● **Assignment**
Needed from the data below: all lines that contain the word "basedir".

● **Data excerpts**
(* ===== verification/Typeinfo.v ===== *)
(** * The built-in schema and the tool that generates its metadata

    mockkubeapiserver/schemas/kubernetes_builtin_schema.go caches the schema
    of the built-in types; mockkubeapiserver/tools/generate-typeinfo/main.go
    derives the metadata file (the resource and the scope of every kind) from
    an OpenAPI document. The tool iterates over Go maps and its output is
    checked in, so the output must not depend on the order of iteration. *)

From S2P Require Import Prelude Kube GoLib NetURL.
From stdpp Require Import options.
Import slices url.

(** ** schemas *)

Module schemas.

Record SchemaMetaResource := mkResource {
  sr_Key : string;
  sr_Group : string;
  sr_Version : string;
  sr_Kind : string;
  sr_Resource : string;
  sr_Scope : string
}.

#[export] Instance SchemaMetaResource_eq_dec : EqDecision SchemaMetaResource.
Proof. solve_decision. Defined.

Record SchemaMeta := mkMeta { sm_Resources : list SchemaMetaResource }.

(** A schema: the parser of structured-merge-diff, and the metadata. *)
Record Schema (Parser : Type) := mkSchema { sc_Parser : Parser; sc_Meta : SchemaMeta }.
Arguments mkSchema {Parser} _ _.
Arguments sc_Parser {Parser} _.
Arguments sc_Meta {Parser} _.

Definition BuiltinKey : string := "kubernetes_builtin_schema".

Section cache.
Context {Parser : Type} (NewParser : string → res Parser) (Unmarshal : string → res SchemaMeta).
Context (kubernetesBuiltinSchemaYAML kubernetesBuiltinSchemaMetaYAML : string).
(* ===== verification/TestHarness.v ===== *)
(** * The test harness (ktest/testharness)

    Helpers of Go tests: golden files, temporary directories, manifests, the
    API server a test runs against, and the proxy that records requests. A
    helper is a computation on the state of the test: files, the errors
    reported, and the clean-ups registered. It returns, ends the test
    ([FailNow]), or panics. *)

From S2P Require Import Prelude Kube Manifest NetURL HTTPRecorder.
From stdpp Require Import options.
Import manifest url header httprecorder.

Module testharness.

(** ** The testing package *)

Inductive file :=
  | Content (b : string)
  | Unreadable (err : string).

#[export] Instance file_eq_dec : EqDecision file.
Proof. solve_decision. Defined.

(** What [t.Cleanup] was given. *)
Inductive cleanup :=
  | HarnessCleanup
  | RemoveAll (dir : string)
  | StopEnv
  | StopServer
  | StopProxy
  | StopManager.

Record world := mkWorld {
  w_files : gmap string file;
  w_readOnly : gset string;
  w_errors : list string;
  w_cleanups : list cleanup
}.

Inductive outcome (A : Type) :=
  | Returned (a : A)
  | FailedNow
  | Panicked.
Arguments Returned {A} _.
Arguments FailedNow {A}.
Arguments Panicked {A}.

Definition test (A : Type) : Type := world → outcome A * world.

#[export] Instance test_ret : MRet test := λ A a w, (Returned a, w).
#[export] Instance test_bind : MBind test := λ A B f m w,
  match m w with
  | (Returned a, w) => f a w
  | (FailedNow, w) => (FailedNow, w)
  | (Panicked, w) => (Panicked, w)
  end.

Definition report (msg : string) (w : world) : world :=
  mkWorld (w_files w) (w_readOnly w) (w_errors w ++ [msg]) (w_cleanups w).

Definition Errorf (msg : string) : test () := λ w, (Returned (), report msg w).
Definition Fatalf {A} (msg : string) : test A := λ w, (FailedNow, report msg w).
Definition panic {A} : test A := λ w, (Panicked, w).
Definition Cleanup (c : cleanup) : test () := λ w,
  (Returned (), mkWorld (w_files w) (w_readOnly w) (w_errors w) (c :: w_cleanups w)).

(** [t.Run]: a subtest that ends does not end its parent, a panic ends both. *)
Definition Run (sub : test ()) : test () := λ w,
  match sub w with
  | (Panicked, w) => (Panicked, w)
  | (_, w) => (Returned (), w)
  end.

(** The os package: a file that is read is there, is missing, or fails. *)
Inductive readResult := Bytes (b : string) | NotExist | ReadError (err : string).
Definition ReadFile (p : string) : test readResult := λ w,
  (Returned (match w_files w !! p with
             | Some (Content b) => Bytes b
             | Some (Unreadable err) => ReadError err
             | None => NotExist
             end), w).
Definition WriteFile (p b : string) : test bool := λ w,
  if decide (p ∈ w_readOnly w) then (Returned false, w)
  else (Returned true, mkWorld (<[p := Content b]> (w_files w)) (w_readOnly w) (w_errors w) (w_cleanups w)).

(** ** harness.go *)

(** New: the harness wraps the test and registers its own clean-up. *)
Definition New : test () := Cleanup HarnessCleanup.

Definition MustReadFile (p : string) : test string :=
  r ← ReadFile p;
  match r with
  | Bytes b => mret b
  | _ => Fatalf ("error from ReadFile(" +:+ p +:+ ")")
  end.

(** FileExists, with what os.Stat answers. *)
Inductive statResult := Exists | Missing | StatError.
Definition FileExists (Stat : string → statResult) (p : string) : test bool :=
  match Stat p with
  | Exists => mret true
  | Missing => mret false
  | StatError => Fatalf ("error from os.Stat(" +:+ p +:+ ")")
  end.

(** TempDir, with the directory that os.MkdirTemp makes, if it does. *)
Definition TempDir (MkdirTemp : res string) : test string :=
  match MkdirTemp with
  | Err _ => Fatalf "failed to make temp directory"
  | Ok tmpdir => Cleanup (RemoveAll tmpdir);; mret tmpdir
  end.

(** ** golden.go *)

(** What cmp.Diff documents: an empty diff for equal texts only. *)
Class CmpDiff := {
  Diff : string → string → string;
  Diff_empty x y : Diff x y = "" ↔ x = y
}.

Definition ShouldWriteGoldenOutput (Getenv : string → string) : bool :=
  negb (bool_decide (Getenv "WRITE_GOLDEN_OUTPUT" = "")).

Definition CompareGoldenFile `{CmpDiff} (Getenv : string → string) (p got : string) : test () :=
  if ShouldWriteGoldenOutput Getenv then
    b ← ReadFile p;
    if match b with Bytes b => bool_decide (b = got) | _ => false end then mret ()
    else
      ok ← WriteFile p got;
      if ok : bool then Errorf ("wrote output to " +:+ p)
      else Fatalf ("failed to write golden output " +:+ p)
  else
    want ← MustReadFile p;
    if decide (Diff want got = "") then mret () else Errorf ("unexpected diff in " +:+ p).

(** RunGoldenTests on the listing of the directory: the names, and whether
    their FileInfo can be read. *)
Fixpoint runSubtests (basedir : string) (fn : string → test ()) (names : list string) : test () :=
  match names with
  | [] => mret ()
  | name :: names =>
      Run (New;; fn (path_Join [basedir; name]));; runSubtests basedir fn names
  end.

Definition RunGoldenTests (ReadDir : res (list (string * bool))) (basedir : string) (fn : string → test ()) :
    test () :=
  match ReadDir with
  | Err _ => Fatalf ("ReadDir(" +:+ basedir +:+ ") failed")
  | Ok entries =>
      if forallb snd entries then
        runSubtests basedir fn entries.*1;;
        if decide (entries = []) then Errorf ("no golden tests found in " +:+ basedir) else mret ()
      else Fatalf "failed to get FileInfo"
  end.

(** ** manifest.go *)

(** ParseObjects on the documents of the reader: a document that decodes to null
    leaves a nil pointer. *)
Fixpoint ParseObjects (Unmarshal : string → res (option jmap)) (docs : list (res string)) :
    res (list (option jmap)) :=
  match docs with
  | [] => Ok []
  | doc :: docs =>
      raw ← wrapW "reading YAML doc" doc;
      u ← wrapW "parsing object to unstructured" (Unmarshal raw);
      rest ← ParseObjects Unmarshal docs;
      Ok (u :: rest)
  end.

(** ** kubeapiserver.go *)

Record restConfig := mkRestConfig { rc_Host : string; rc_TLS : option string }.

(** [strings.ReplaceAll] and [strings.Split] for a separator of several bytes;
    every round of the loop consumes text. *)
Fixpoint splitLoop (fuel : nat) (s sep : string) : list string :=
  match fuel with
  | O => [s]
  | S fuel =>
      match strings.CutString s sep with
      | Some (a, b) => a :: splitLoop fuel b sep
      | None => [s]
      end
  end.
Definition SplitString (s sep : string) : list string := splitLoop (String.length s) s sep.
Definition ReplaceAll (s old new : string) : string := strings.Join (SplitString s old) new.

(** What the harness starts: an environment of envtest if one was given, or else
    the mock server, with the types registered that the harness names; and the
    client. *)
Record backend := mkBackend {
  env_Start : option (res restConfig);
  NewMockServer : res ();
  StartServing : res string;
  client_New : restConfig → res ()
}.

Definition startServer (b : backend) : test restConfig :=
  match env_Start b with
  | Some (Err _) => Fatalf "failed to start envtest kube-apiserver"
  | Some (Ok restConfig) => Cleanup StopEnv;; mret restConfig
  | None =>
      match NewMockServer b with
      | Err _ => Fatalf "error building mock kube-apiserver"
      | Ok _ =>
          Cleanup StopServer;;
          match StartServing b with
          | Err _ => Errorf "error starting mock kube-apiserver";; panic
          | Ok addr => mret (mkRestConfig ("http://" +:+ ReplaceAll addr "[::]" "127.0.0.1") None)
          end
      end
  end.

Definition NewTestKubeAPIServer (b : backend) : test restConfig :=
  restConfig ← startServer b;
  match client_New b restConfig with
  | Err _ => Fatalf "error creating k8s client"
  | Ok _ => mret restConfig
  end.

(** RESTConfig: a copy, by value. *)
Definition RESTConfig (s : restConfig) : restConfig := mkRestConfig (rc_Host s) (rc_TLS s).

● **Output for this exercise**
Fixpoint runSubtests (basedir : string) (fn : string → test ()) (names : list string) : test () :=
      Run (New;; fn (path_Join [basedir; name]));; runSubtests basedir fn names
Definition RunGoldenTests (ReadDir : res (list (string * bool))) (basedir : string) (fn : string → test ()) :
  | Err _ => Fatalf ("ReadDir(" +:+ basedir +:+ ") failed")
        runSubtests basedir fn entries.*1;;
        if decide (entries = []) then Errorf ("no golden tests found in " +:+ basedir) else mret ()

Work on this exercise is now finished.